Un successo continuo che non fu interrotto neppure dall’avvento della televisione. Anzi. Ma un tipo così non poteva non sfondare anche in video. A dire la verità l’esordio con Controcanale nel 1960 rischiò di essere anche il suo congedo: gli scappò, o meglio gli uscì, una battuta che fece saltare sulla poltrona svariati parrucconi: «L’Italia è una Repubblica fondata sulle cambiali». A differenza però di Tognazzi e Vianello, che, per uno sberleffo al presidente Gronchi, l’anno prima erano stati cacciati da Un, due, tre, Corrado rimase saldo in sella, per non essere più disarcionato.

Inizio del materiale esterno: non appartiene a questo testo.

(** The same, with the counter holding the number of nodes as an
    [unsigned int]. *)
Definition queue_rep (s : state) (q : ptr) (rc : Z) (l : list (Z * Z)) : Prop :=
  queue_at s q rc l (uint (Z.of_nat (length l))).

(** What the caller's world looks like once the destructor has been given
    the handles [ds] one after the other. *)
Definition destroy_all (f : option (ptr → W → W)) (ds : list Z) (w : W) : W :=
  match f with
  | Some f => foldl (λ w d, f d w) w ds
  | None => w
  end.

(** The entry store once the nodes [l] have been freed. *)
Definition free_all (l : list (Z * Z)) (m : gmap Z queue_entry) : gmap Z queue_entry :=
  foldl (λ m x, delete x.1 m) m l.

(** ** Callbacks that re-enter the queue *)

(** The caller's own effect on its world. *)
Definition act (g : W → W) : M unit :=
  λ s, Ok tt (State (entry_mem s) (queue_mem s) (g (world s))).

(** An iteration callback: after its own effect [f], when it is given the
    handle [B] it calls [queue_remove(queue, data)] on the entry it is
    visiting. *)
Definition remove_on (fuel : nat) (queue B : ptr) (f : ptr → ptr → W → W)
    : queue_foreach_func_t :=
  λ data user_data,
    act (f data user_data) ;;
    if data =? B then _ <- queue_remove fuel queue data ;; ret tt else ret tt.
Lemma lambda_handler_outcome (event : json) (ctx : context)
      (bucket key : json) (raw : string) :
  outcome (call_model event) = Return (bucket, key, JString raw) ->
  outcome (lambda_handler event ctx) = expected raw.
Proof.
  intros H. unfold AnalyzeImage.lambda_handler.
  rewrite bind_outcome, H. apply parse_response_outcome.
Qed.


Lemma expected_return (raw : string) (r : response) :
  expected raw = Return r ->
  exists d v c,
    loads raw = Return (JObject d) /\ r = {| statusCode := 200; body := JObject d |} /\
    dict_get "verdict" d = Some v /\ dict_get "confidence" d = Some c /\
    cloudwatch_put_metric_data namespace (metric_data v c) = Return tt.
Proof.
  unfold AnalyzeImage.expected.
  destruct (loads raw) as [analysis|e]; [|discriminate].
  destruct analysis as [| | | | | | |l|d]; try discriminate.
  cbn [getitem].
  destruct (dict_get "verdict" d) as [v|] eqn:Hv; [|discriminate].
  destruct (dict_get "confidence" d) as [c|] eqn:Hc; [|discriminate].
  destruct (cloudwatch_put_metric_data _ _) as [[]|e] eqn:E; [|discriminate].
  intros [= <-]. exists d, v, c. repeat split; auto.
Qed.

(** C1, as amended.  Whenever the handler produces a record, that
    record is the JSON object parsed from the model's raw text,
    returned unchanged with status 200; it has a [verdict] and a
    [confidence] field, and it meets the Verdict contract exactly when
    the model's own object does. *)
Theorem C1_record_is_model_output
        (event : json) (ctx : context) (bucket key : json) (raw : string)
        (r : response) :
  outcome (call_model event) = Return (bucket, key, JString raw) ->
  outcome (lambda_handler event ctx) = Return r ->
  statusCode r = 200 /\
  loads raw = Return (body r) /\
  (exists d v c, body r = JObject d /\
                 dict_get "verdict" d = Some v /\
                 dict_get "confidence" d = Some c) /\
  (forall a, loads raw = Return a ->
             Contract.conforms (body r) = Contract.conforms a).
Proof.
  intros Hm Hr. rewrite (lambda_handler_outcome _ _ _ _ _ Hm) in Hr.
  apply expected_return in Hr as (d & v & c & Hl & -> & Hv & Hc & _).
  cbn [statusCode body]. repeat split; auto.
  - exists d, v, c. repeat split; auto.
  - intros a Ha. congruence.
Qed.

Il vero boom fu L’amico del giaguaro, in onda per tre anni, dal ’61 al ’63, un varietà musicale partito senza pretese, che rivelò, accanto al presentator cortese, un trio di straordinaria simpatia, Gino Bramieri, Raffaele Pisu e Marisa Del Frate, con un ex divo dei telefoni bianchi, Roberto Villa, nel ruolo, ai tempi inedito, del notaio. A far l’elenco di tutte le trasmissioni di Corrado, dal Festival di Sanremo a Canzonissima, da Fantastico a Il pranzo è servito, partendo dalla Rai e chiudendo con Canale 5, si sconfinerebbe nella pagina delle lettere, bisogna quindi pescare tra le più popolari. Primissima dell’interminabile lista, La Corrida, che forse i più giovani lo ignorano, nacque alla radio nel 1968 e soltanto diciotto anni dopo trovò la consacrazione in tv. Ecco, a proposito dei concorrenti allo sbaraglio, come riportava il beffardo sottotitolo, Corrado riusciva a solleticare le ambizioni di aspiranti cantanti e imitatori, senza tuttavia mortificare i tonfi dei predestinati al supplizio (fischi e campanacci).


Chi l’ha poi visto in tv nell’identico ruolo, ricorda bene quel volto impassibile, in perenne contrasto con gli occhi che ridevano per conto loro. Si è divertito Corrado, finto cinico dal cuore di burro, ma più ancora ha fatto divertire tutti noi.